Spring Sale 70% Discount Offer - Ends in 0d 00h 00m 00s - Coupon code: save70

Google Professional-Data-Engineer Exam With Confidence Using Practice Dumps

Exam Code:
Professional-Data-Engineer
Exam Name:
Google Professional Data Engineer Exam
Certification:
Vendor:
Questions:
400
Last Updated:
Mar 2, 2026
Exam Status:
Stable
Google Professional-Data-Engineer

Professional-Data-Engineer: Google Cloud Certified Exam 2025 Study Guide Pdf and Test Engine

Are you worried about passing the Google Professional-Data-Engineer (Google Professional Data Engineer Exam) exam? Download the most recent Google Professional-Data-Engineer braindumps with answers that are 100% real. After downloading the Google Professional-Data-Engineer exam dumps training , you can receive 99 days of free updates, making this website one of the best options to save additional money. In order to help you prepare for the Google Professional-Data-Engineer exam questions and verified answers by IT certified experts, CertsTopics has put together a complete collection of dumps questions and answers. To help you prepare and pass the Google Professional-Data-Engineer exam on your first attempt, we have compiled actual exam questions and their answers. 

Our (Google Professional Data Engineer Exam) Study Materials are designed to meet the needs of thousands of candidates globally. A free sample of the CompTIA Professional-Data-Engineer test is available at CertsTopics. Before purchasing it, you can also see the Google Professional-Data-Engineer practice exam demo.
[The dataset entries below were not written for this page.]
(** [sent_at IS NULL AND next_attempt_at <= NOW()] *)
Definition email_due e : bool :=
  bool_decide (OutboundEmail.sent_at e = None) && match OutboundEmail.next_attempt_at e with Some at_ => at_ <=? now | None => false end.
(** [ORDER BY next_attempt_at] *)
Definition next_le (a b : Uuid * OutboundEmail.t) : Prop :=
  default 0 (OutboundEmail.next_attempt_at a.2) <= default 0 (OutboundEmail.next_attempt_at b.2).
#[global] Instance next_le_dec a b : Decision (next_le a b).
Proof. unfold next_le. apply _. Defined.
Definition due_emails d : list (Uuid * OutboundEmail.t) :=
  take (Z.to_nat MAIL_BATCH) (merge_sort next_le (filter (fun p => email_due p.2 = true /\ p.1 ∉ locked) (map_to_list (Emails d)))).
(** The rows as they are after the update. *)
Definition claim_emails d : ApiDb * list (Uuid * OutboundEmail.t) :=
  let rows := (fun p => (p.1, OutboundEmail.set_claimed (now + LEASE) p.2)) <$> due_emails d in
  (set_emails (fun m => list_to_map rows ∪ m) d, returning rows).

Definition mark_email_sent id : Svc ApiDb (result svc_fault unit) := svc_write (set_emails (alter (OutboundEmail.set_sent now) id)).
Definition mark_email_failed id (attempts : Z) (error : str) : Svc ApiDb (result svc_fault unit) :=
  let next := if attempts <? MAX_ATTEMPTS then Some (now + backoff attempts) else None in
  svc_write (set_emails (alter (OutboundEmail.set_failed next error) id)).

(** The mail server: a reply that is lost is an error of a mail it took. *)
Definition deliver_email e : Svc ApiDb (result str unit) :=
  r ← svc_call (fun d => match answer e with
    | Ok _ => (with_app (set_notice_tables (set_mailed (fun l => l ++ [(OutboundEmail.to_address e, OutboundEmail.subject e)]))) d, Ok tt)
    | Err error => (d, Err error)
    end);
  mret (match r with Ok r => r | Err f => Err (fault_text f) end).

(** How many were sent. *)
Definition flush_email (p : Uuid * OutboundEmail.t) : Svc ApiDb nat :=
  delivered ← deliver_email p.2;
  match delivered with
  | Ok _ => _ ← mark_email_sent p.1; mret 1%nat
  | Err error => _ ← mark_email_failed p.1 (OutboundEmail.attempts p.2) error; mret 0%nat
  end.
Fixpoint flush_emails (due : list (Uuid * OutboundEmail.t)) : Svc ApiDb nat :=
  match due with
  | [] => mret O
  | p :: due => sent ← flush_email p; more ← flush_emails due; mret (sent + more)%nat
  end.
Definition flush_due_emails : Svc ApiDb nat :=
  due ← svc_call claim_emails;
  match due with
  | Ok due => flush_emails due
  | Err _ => mret O
  end.
End mail.

(** ** What a mail goes through *)

Abbreviation Mailed d := (mailed (notice_tables (app d))).

Section laws.
Implicit Types (d : ApiDb) (e : OutboundEmail.t) (id : Uuid) (w : SvcWorld ApiDb).

Lemma emails_set f d : Emails (set_emails f d) = f (Emails d).
Proof. unfold set_emails. cbn. destruct (app d) as [? ? ? ? ? ? ? ? ? ? ? ? ? ? ? [] ? ?]. done. Qed.
Lemma mailed_set f d : Mailed (set_emails f d) = Mailed d.
Proof. unfold set_emails. cbn. destruct (app d) as [? ? ? ? ? ? ? ? ? ? ? ? ? ? ? [] ? ?]. done. Qed.
Lemma emails_mailed f d : Emails (with_app (set_notice_tables (set_mailed f)) d) = Emails d.
Proof. cbn. destruct (app d) as [? ? ? ? ? ? ? ? ? ? ? ? ? ? ? [] ? ?]. done. Qed.
Lemma mailed_mailed f d : Mailed (with_app (set_notice_tables (set_mailed f)) d) = f (Mailed d).
Proof. cbn. destruct (app d) as [? ? ? ? ? ? ? ? ? ? ? ? ? ? ? [] ? ?]. done. Qed.
Hint Rewrite emails_set mailed_set emails_mailed mailed_mailed : mail.

Lemma due_rows now locked d id e : (id, e) ∈ due_emails now locked d -> Emails d !! id = Some e /\ email_due now e = true.
Proof.
  unfold due_emails. intros Hp%elem_of_take. destruct Hp as (i & Hp%list_elem_of_lookup_2 & _).
  rewrite merge_sort_Permutation, list_elem_of_filter, elem_of_map_to_list in Hp. cbn in Hp. tauto.
Qed.
Lemma claimed_rows now locked d id e :
  (list_to_map ((fun p => (p.1, OutboundEmail.set_claimed (now + LEASE) p.2)) <$> due_emails now locked d) ∪ Emails d) !! id = Some e ->
  Emails d !! id = Some e \/
  exists e0, Emails d !! id = Some e0 /\ (id, e0) ∈ due_emails now locked d /\ e = OutboundEmail.set_claimed (now + LEASE) e0.
Proof.
  rewrite lookup_union_Some_raw. intros [He|[_ He]]; [right|by left].
  apply elem_of_list_to_map_2, list_elem_of_fmap in He as ([id' e0] & He & Hin). injection He as -> ->. exists e0.
  split_and!; [by eapply due_rows in Hin as []|done..].
Qed.
Lemma claim_keeps_rows now locked d id e : Emails d !! id = Some e ->
  exists e', (list_to_map ((fun p => (p.1, OutboundEmail.set_claimed (now + LEASE) p.2)) <$> due_emails now locked d) ∪ Emails d) !! id = Some e'.
Proof. intros He. match goal with |- exists e', ?o = _ => destruct o eqn:E end; [by eexists|]. apply lookup_union_None in E as [_ E]. congruence. Qed.

(** A row keeps what it says; once sent it stays so and is tried no more. *)
Definition same_mail e e' : Prop :=
  OutboundEmail.to_address e' = OutboundEmail.to_address e /\ OutboundEmail.subject e' = OutboundEmail.subject e /\
  OutboundEmail.text_body e' = OutboundEmail.text_body e /\
  (is_Some (OutboundEmail.sent_at e) -> is_Some (OutboundEmail.sent_at e') /\ OutboundEmail.attempts e' = OutboundEmail.attempts e).
Definition address e : str * str := (OutboundEmail.to_address e, OutboundEmail.subject e).
Definition taken d : Prop := forall id e, Emails d !! id = Some e -> is_Some (OutboundEmail.sent_at e) -> address e ∈ Mailed d.
Definition mail_kept d d' : Prop :=
  (taken d -> taken d') /\ Mailed d ⊆ Mailed d' /\
  forall id e, Emails d !! id = Some e -> exists e', Emails d' !! id = Some e' /\ same_mail e e'.

#[export] Instance mail_kept_preorder : PreOrder mail_kept.
Proof.
  split.
  - intros d. split_and!; [done..|]. intros id e He. exists e. by split_and!.
  - intros d1 d2 d3 (H1 & H2 & H3) (H4 & H5 & H6). split_and!; [by auto|by etransitivity|].
    intros id e He. destruct (H3 _ _ He) as (e2 & He2 & E1 & E2 & E3 & E4). destruct (H6 _ _ He2) as (e3 & He3 & F1 & F2 & F3 & F4).
    exists e3. split; [done|]. split_and!; [congruence..|]. intros Hs. destruct (E4 Hs) as [Hs2 ->%eq_sym]. by apply F4.
Qed.

Lemma mail_kept_claim now returning locked d : mail_kept d (claim_emails now returning locked d).1.
Proof.
  unfold claim_emails. cbn [fst]. unfold mail_kept, taken. autorewrite with mail. split_and!; [|done|].
  - intros Ht id e [He|(e0 & He & Hd & ->)]%claimed_rows Hs; [by eapply Ht|]. by apply (Ht id e0 He).
  - intros id e He. destruct (claim_keeps_rows now locked d id e He) as [e' He']. exists e'. split; [done|].
    apply claimed_rows in He' as [He'|(e0 & He' & Hd & ->)]; simplify_eq; [by split_and!|].
    split_and!; [done..|]. intros Hs. apply due_rows in Hd as [_ Hd]. unfold email_due in Hd. bool_hyps. 
    destruct Hs. congruence.
Qed.

(** Recording an outcome; a mail said to be sent was taken. *)
Lemma mail_kept_alter f id d :
  (forall e, Emails d !! id = Some e -> same_mail e (f e) /\ (is_Some (OutboundEmail.sent_at (f e)) ->
     is_Some (OutboundEmail.sent_at e) \/ address e ∈ Mailed d)) ->
  mail_kept d (set_emails (alter f id) d).
Proof.
  intros Hf. unfold mail_kept, taken. autorewrite with mail. split_and!; [|done|].
  - intros Ht id' e' He' Hs. apply lookup_alter_Some in He' as [(<- & e & He & ->)|[_ He]]; [|by eapply Ht].
    destruct (Hf e He) as [(E1 & E2 & _) Hs']. unfold address. rewrite E1, E2. destruct (Hs' Hs) as [Hs0|Hin]; [by apply (Ht id e)|done].
  - intros id' e He. destruct (decide (id = id')) as [<-|Hne].
    + exists (f e). rewrite lookup_alter_eq, He. split; [done|]. by apply Hf.
    + exists e. rewrite lookup_alter_ne by done. split; [done|]. by split_and!.
Qed.

(** *** Passes that interleave *)

Definition held (p : Uuid * OutboundEmail.t) d : Prop := exists e, Emails d !! p.1 = Some e /\ address e = address p.2.
Lemma held_kept p d d' : mail_kept d d' -> held p d -> held p d'.
Proof.
  intros (_ & _ & Hk) (e & He & Ha). destruct (Hk _ _ He) as (e' & He' & E1 & E2 & _). exists e'. split; [done|].
  unfold address in *. congruence.
Qed.
Lemma all_held_kept l d d' : mail_kept d d' -> taken d /\ Forall (fun p => held p d) l -> taken d' /\ Forall (fun p => held p d') l.
Proof. intros Hk [Ht Hl]. split; [by apply Hk|]. eapply Forall_impl; [exact Hl|]. intros p. by apply held_kept. Qed.
Lemma stable_held l : stable mail_kept (fun d => taken d /\ Forall (fun p => held p d) l).
Proof. intros d d'. apply all_held_kept. Qed.

Lemma kept_delivered a d : mail_kept d (with_app (set_notice_tables (set_mailed (fun l => l ++ [a]))) d).
Proof.
  unfold mail_kept, taken. autorewrite with mail. split_and!.
  - intros Ht id e He Hs. apply elem_of_app. left. by eapply Ht.
  - intros x Hx. apply elem_of_app. by left.
  - intros id e He. exists e. by split_and!.
Qed.
Lemma kept_failed id next error d : mail_kept d (set_emails (alter (OutboundEmail.set_failed next error) id) d).
Proof. apply mail_kept_alter. intros e He. split; [by split_and!|]. intros Hs. by left. Qed.
Lemma kept_sent now p d : held p d -> address p.2 ∈ Mailed d -> mail_kept d (set_emails (alter (OutboundEmail.set_sent now) p.1) d).
Proof.
  intros (e & He & Ha) Hm. apply mail_kept_alter. intros e' He'. rewrite He in He'. injection He' as <-. rewrite Ha. split; [|by right].
  split_and!; [done..|]. intros Hs. split; [by eexists|done].
Qed.

(** What is known of [l] whose mail may have been taken. *)
Definition pending_in (l : list (Uuid * OutboundEmail.t)) (a : list (str * str)) d : Prop :=
  (taken d /\ Forall (fun p => held p d) l) /\ a ⊆ Mailed d.
Lemma stable_pending l a : stable mail_kept (pending_in l a).
Proof. intros d d' Hk [H1 H2]. split; [by eapply all_held_kept|]. etransitivity; [exact H2|]. apply Hk. Qed.

Lemma deliver_email_triple answer p l : p ∈ l ->
  triple mail_kept (pending_in l []) (deliver_email answer p.2)
    (fun r => pending_in l (match r with Ok _ => [address p.2] | Err _ => [] end)).
Proof.
  intros Hp. unfold deliver_email.
  eapply (triple_bind mail_kept _ _ _ (fun r => pending_in l (match r with Ok (Ok _) => [address p.2] | _ => [] end))).
  - apply (triple_call mail_kept); [apply stable_pending|..].
    + intros d _. destruct (answer p.2) as [[]|]; [apply kept_delivered|reflexivity].
    + intros d [Hd _]. destruct (answer p.2) as [[]|]; cbn [fst snd]; [|split; [done|set_solver]].
      split; [eapply all_held_kept; [apply kept_delivered|done]|]. autorewrite with mail. set_solver.
    + intros d f Hd. split; [done|]. destruct (answer p.2) as [[]|]; [|done]. by apply (stable_pending _ _ d _ (kept_delivered _ _)).
  - intros [[[]|]|f]; by apply (triple_ret mail_kept).
Qed.
Lemma svc_write_triple (P : ApiDb -> Prop) (op : ApiDb -> ApiDb) : stable mail_kept P -> (forall d, P d -> mail_kept d (op d)) ->
  triple mail_kept P (svc_write op) (fun _ d => P d).
Proof.
  intros HS Hop. unfold svc_write. apply (triple_call mail_kept); cbn; [done|exact Hop|..].
  - intros d HP. eapply HS; [by apply Hop|done].
  - intros d f HP. split; [done|]. eapply HS; [by apply Hop|done].
Qed.
Lemma flush_email_triple now answer p l : p ∈ l ->
  triple mail_kept (pending_in l []) (flush_email now answer p) (fun _ => pending_in l []).
Proof.
  intros Hp. unfold flush_email. eapply (triple_bind mail_kept); [by apply deliver_email_triple|]. intros [[]|error].
  - eapply (triple_bind mail_kept _ _ _ (fun _ => pending_in l [address p.2])).
    + apply svc_write_triple; [apply stable_pending|]. intros d [[Ht Hl] Ha]. rewrite Forall_forall in Hl. apply kept_sent; [by apply Hl|set_solver].
    + intros _. apply (triple_ret mail_kept). intros d [Hd _]. split; [done|set_solver].
  - eapply (triple_bind mail_kept _ _ _ (fun _ => pending_in l [])); [|intros _; by apply (triple_ret mail_kept)].
    apply svc_write_triple; [apply stable_pending|]. intros d _. apply kept_failed.
Qed.
Lemma flush_emails_triple now answer l l' : l ⊆ l' ->
  triple mail_kept (pending_in l' []) (flush_emails now answer l) (fun _ => pending_in l' []).
Proof.
  induction l as [|p l IH]; intros Hl; cbn [flush_emails]; [by apply (triple_ret mail_kept)|].
  eapply (triple_bind mail_kept); [apply flush_email_triple; set_solver|]. intros n.
  eapply (triple_bind mail_kept); [apply IH; set_solver|]. intros m. by apply (triple_ret mail_kept).
Qed.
Google Professional Data Engineer Exam Questions and Answers

Question 1

MJTelco’s Google Cloud Dataflow pipeline is now ready to start receiving data from the 50,000 installations. You want to allow Cloud Dataflow to scale its compute power up as required. Which Cloud Dataflow pipeline configuration setting should you update?

Options:

A.

The zone

B.

The number of workers

C.

The disk size per worker

D.

The maximum number of workers

Buy Now
Question 2

You have a petabyte of analytics data and need to design a storage and processing platform for it. You must be able to perform data warehouse-style analytics on the data in Google Cloud and expose the dataset as files for batch analysis tools in other cloud providers. What should you do?

Options:

A.

Store and process the entire dataset in BigQuery.

B.

Store and process the entire dataset in Cloud Bigtable.

C.

Store the full dataset in BigQuery, and store a compressed copy of the data in a Cloud Storage bucket.

D.

Store the warm data as files in Cloud Storage, and store theactive data inBigQuery. Keep this ratio as 80% warm and 20% active.

Question 3

You have a BigQuery dataset named "customers". All tables will be tagged by using a Data Catalog tag template named "gdpr". The template contains one mandatory field, "has sensitive data~. with a boolean value. All employees must be able to do a simple search and find tables in the dataset that have either true or false in the "has sensitive data" field. However, only the Human Resources (HR) group should be able to see the data inside the tables for which "hass-ensitive-data" is true. You give the all employees group the bigquery.metadataViewer and bigquery.connectionUser roles on the dataset. You want to minimize configuration overhead. What should you do next?

Options:

A.

Create the "gdpr" tag template with private visibility. Assign the bigquery -dataViewer role to the HR group on the tables that contain sensitive data.

B.

Create the ~gdpr" tag template with private visibility. Assign the datacatalog. tagTemplateViewer role on this tag to the all employeesgroup, and assign the bigquery.dataViewer role to the HR group on the tables that contain sensitive data.

C.

Create the "gdpr" tag template with public visibility. Assign the bigquery. dataViewer role to the HR group on the tables that containsensitive data.

D.

Create the "gdpr" tag template with public visibility. Assign the datacatalog. tagTemplateViewer role on this tag to the all employees.group, and assign the bijquery.dataViewer role to the HR group on the tables that contain sensitive data.